Being black, I have a small understanding at what it means to be Trayvon Martin. I have been pulled over for no other reason but for being black–once with my father in our own suburban neighborhood while looking at our neighbors Christmas lights. I have been interrogated by the police more times than I can count for no real justifiable reason. I have seen the fear in people’s eyes as we cross paths alone on a sidewalk late at night, and then watching them cross the street to avoid crossing paths with someone who looks like me. I have become used to speeding up as I walk behind people to get in front of them, a small gesture to show that I won’t rob them and they can have the upper hand knowing my back is turned to them. It sounds silly, but its a reality we don’t like to talk about. It’s the reality many black men have been trained to think, and many others don’t have to, because it’s a world they won’t ever have to know–a black world.
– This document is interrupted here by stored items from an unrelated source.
(** ** A fault after the commit *)

Lemma show_final_results_raises total_lines errors w :
  Qeq_bool (elapsed_env w) 0 = true \/ count_env w <> StmtOk ->
  exists e, fst (show_final_results total_lines errors w) = Raise e.
Proof.
  intros H. unfold show_final_results, select_count.
  unfold bind, print, modify, get, when, ret, raise.
  cbn [stdout set_stdout total_records conn count_env elapsed_env].
  destruct (total_lines =? 0); [now exists Error|].
  destruct (Qeq_bool (elapsed_env w) 0); [now exists Error|].
  cbn [count_env set_stdout].
  destruct (count_env w);
    [destruct H; [discriminate|congruence]
    |now exists Error|now exists KeyboardInterrupt].
Qed.

(** C8: the load is not all or nothing when its summary raises.  The
    summary runs after the commit and inside the [try] of [load_data]: it
    divides by the elapsed time without the test for zero that
    [show_progress] makes, and it runs a count query.  When the statements
    and the commit of a file with data lines succeed and the clock has not
    moved, or the count query fails, [load_data] raises, the rollback of its
    handler finds no transaction to undo, and the table [main] leaves in the
    database file holds every row of the run. *)
Theorem summary_fault_leaves_rows_committed (header : str)
    (lines : list str) (w : world) :
  lines <> [] ->
  all_ok (stmt_env w) ->
  commit_env w = StmtOk ->
  Qeq_bool (elapsed_env w) 0 = true \/ count_env w <> StmtOk ->
  let file := map Line (header :: lines) in
  let w1 := snd ((connect_db ;; create_table) w) in
  let final := conn (snd (guarded (pipeline file) w)) in
  (exists e, fst (load_data file w1) = Raise e) /\
  committed final = insert_all (parsed_records lines) [] /\
  pending final = None.
Proof.
  intros Hlines Hok Hce Hfault file w1 final. split.
  - destruct (@load_data_commits header lines w1 Hlines Hok Hce eq_refl)
      as (w3 & ps & Hrun & _ & _ & _ & _ & Hc3 & He3).
    unfold file. rewrite Hrun. unfold try_except.
    destruct (@show_final_results_raises (len lines)
                (len lines - len (parsed_records lines)) w3) as [e He].
    { rewrite Hc3, He3. exact Hfault. }
    destruct (show_final_results _ _ w3) as [[[]|[|]] w4];
      cbn [fst] in He; [discriminate| |now exists KeyboardInterrupt].
    exists Error. reflexivity.
  - unfold final, file.
    rewrite (@guarded_pipeline_ok header lines w Hlines Hok Hce).
    now split.
Qed.

Lemma summary_fault_leaves_rows_committed_witness :
  let file := map Line (lit "RUC|NOMBRE|ESTADO" :: two_taxpayers) in
  let w1 := snd ((connect_db ;; create_table) instant_world) in
  let final := conn (snd (guarded (pipeline file) instant_world)) in
  (exists e, fst (load_data file w1) = Raise e) /\
  committed final = insert_all (parsed_records two_taxpayers) [] /\
  pending final = None.
Proof.
  apply (@summary_fault_leaves_rows_committed (lit "RUC|NOMBRE|ESTADO")
           two_taxpayers instant_world).
  - discriminate.
  - constructor.
  - reflexivity.
  - left. reflexivity.
Defined.

(** The same run as the process sees it: the summary stops before the
    rates, the load and [main] report the error, and the two rows are in
    the database file. *)
Lemma instant_run_output :
  let file := map Line (lit "RUC|NOMBRE|ESTADO" :: two_taxpayers) in
  let final := snd (guarded (pipeline file) instant_world) in
  stdout final
  = [TotalLines 2; RecordsInserted 2; ErrorLines 0; LoadError; CriticalError]
  /\ len (committed (conn final)) = 2.
Proof. vm_compute. split; reflexivity. Qed.

(** ** The detected encoding *)

Open Scope N_scope.

Lemma between_spec lo b hi : between lo b hi = true <-> lo <= b <= hi.
Proof. unfold between. rewrite andb_true_iff, !N.leb_le. tauto. Qed.

Lemma similar_refl t : similar t t.
Proof.
  induction t as [| |c t IH]; [constructor|constructor|].
  destruct (N.lt_ge_cases c 128); [now apply similar_ascii|].
  now apply similar_high.
Qed.

Lemma similar_skip_lf t t' : similar t t' -> similar (skip_lf t) (skip_lf t').
Proof.
  unfold LF. intros H. destruct H; cbn [skip_lf]; try constructor; auto.
  - unfold LF. destruct (N.eqb_spec c 10); [assumption|now constructor].
  - unfold LF. destruct (N.eqb_spec c 10), (N.eqb_spec d 10); try lia.
    now apply similar_high.
  - unfold LF. destruct (N.eqb_spec c 10), (N.eqb_spec d 10); try lia.
    now apply similar_high_more.
Qed.

Lemma existsb_PIPE_high c line :
  128 <= c -> existsb (char_eqb PIPE) (c :: line) = existsb (char_eqb PIPE) line.
Proof.
  intros Hc. cbn [existsb]. unfold char_eqb, PIPE.
  destruct (N.eqb_spec 124 c); [lia|reflexivity].
Qed.

(** Reading a line from either text ends at the same place and finds the
    delimiter in both or in neither. *)
Lemma similar_readline t t' :
  similar t t' ->
  forall line rest,
    readline t = Some (line, rest) ->
    exists line' rest',
      readline t' = Some (line', rest') /\
      existsb (char_eqb PIPE) line' = existsb (char_eqb PIPE) line /\
      similar rest rest'.
Proof.
  induction 1 as [|t'|c t t' Hc Hs IH|c d t t' Hc Hd Hs IH
                 |c d t t' Hc Hd Hs IH]; intros line rest Hr.
  - exists line, rest. split; [exact Hr|]. split; [reflexivity|].
    cbn in Hr. injection Hr as <- <-. constructor.
  - discriminate.
  - cbn [readline] in *.
    destruct (c =? LF).
    { injection Hr as <- <-. exists [LF], t'. now repeat split. }
    destruct (c =? CR).
    { injection Hr as <- <-. exists [LF], (skip_lf t').
      repeat split. now apply similar_skip_lf. }
    destruct (readline t) as [[l r]|]; [|discriminate].
    injection Hr as <- <-.
    destruct (IH l r eq_refl) as (l' & r' & -> & He & Hsr).
    exists (c :: l'), r'. split; [reflexivity|]. split; [|exact Hsr].
    cbn. now rewrite He.
  - cbn [readline] in *. unfold LF, CR in *.
    destruct (N.eqb_spec c 10); [lia|]. destruct (N.eqb_spec c 13); [lia|].
    destruct (N.eqb_spec d 10); [lia|]. destruct (N.eqb_spec d 13); [lia|].
    destruct (readline t) as [[l r]|]; [|discriminate].
    injection Hr as <- <-.
    destruct (IH l r eq_refl) as (l' & r' & -> & He & Hsr).
    exists (d :: l'), r'. split; [reflexivity|]. split; [|exact Hsr].
    now rewrite !existsb_PIPE_high.
  - destruct (IH line rest Hr) as (l' & r' & Hr' & He & Hsr).
    cbn [readline]. unfold LF, CR.
    destruct (N.eqb_spec d 10); [lia|]. destruct (N.eqb_spec d 13); [lia|].
    rewrite Hr'. exists (d :: l'), r'. split; [reflexivity|].
    split; [|exact Hsr]. now rewrite existsb_PIPE_high.
Qed.

Lemma similar_sample_lines n :
  forall t t',
    similar t t' ->
    sample_lines n t = Some true -> sample_lines n t' = Some true.
Proof.
  induction n as [|n IH]; intros t t' Hs; [discriminate|].
  cbn [sample_lines].
  destruct (readline t) as [[line rest]|] eqn:Hr; [|discriminate].
  destruct (similar_readline Hs Hr) as (line' & rest' & -> & He & Hsr).
  rewrite He. destruct (existsb (char_eqb PIPE) line); [reflexivity|].
  now apply IH.
Qed.

(** Latin-1 gives every byte a character. *)
Lemma readline_latin1 bs : readline (decode_latin1 bs) <> None.
Proof.
  induction bs as [|b bs IH]; cbn; [discriminate|].
  destruct (_ =? LF); [discriminate|].
  destruct (_ =? CR); [discriminate|].
  destruct (readline (decode_latin1 bs)) as [[l r]|]; [discriminate|exact IH].
Qed.

Lemma readline_latin1_rest bs line rest :
  readline (decode_latin1 bs) = Some (line, rest) ->
  exists bs', rest = decode_latin1 bs'.
Proof.
  revert line. induction bs as [|b bs IH]; intros line; cbn.
  - intros [= <- <-]. now exists [].
  - destruct (_ =? LF); [intros [= <- <-]; now exists bs|].
    destruct (_ =? CR).
    + intros [= <- <-]. destruct bs as [|b' bs]; cbn; [now exists []|].
      destruct (_ =? LF); [now exists bs|now exists (b' :: bs)].
    + destruct (readline (decode_latin1 bs)) as [[l r]|]; [|discriminate].
      intros [= <- <-]. eauto.
Qed.

Lemma sample_lines_latin1 n : forall bs, sample_lines n (decode_latin1 bs) <> None.
Proof.
  induction n as [|n IH]; intros bs; cbn; [discriminate|].
  destruct (readline (decode_latin1 bs)) as [[line rest]|] eqn:Hr.
  - destruct (existsb _ line); [discriminate|].
    apply readline_latin1_rest in Hr as [bs' ->]. apply IH.
  - now apply readline_latin1 in Hr.
Qed.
We black men know that the color of our skin transcends our actions, our behavior, educational attainment, and economic class–no matter the situation, we are always black first, and any other title comes second. At any moment we could be pulled over, arrested, beaten and even killed. Our examples of “when-being-black-goes-wrong” are not only Travyon Martin, but Oscar Grant, Rodney King, and so many more who have had the unlucky circumstances of being black at the wrong time and place.
In my own neighborhood, a UMass graduate and black male was maced and arrested.
As I sat in a coffee shop discussing the young black man being maced, a stranger happened to join the conversation. He seemed to be indifferent towards it all, almost siding with the police officer. “We don’t know exactly what he was doing or if he was attempting to attack the officer.”
I looked at him and said, “My man, I’m going to pose a hypothetical situation with you. You’re a cop, you have a gun, you’re alone, its 2am, and a large male approaches you–he’s black. I don’t want you to tell me what you would do–that’s for you to ponder, but that’s exactly what you should do–ponder.”
This is the reality that is omnipresent but rarely acknowledged. These other instances that I mentioned may not be as dramatized as what happened to Trayvon, but they expose something that too many people think but are ashamed to admit: their fear towards African-American males, and the violence that it can produce. Trayvon wasn’t the first, neither was Oscar Grant nor Rodney King. They were only an ongoing remembrance to black men on how their skin remains their most dangerous attribute, their worst enemy–their kryptonite.
Whether they are aware of it or not, every black man has been the victim to racial profiling on some level. Trayvon Martin was killed because of the color of his skin, every other detail about him came second. A white man with a red hoodie, bag of skittles, and questionable behavior would have been followed, but not murdered. And had George Zimmerman been black, and Treyvon white, it would not have taken the law 40 days to arrest him over second-degree murder.
I can’t predict what the outcome of this case will be, but regardless of the verdict, this an opportunity to not just point a finger at Zimmerman and demand justice; it’s a time to look to ourselves, acknowledge the prejudices we hold towards others and how far we are willing to go in the sake of our own ignorance.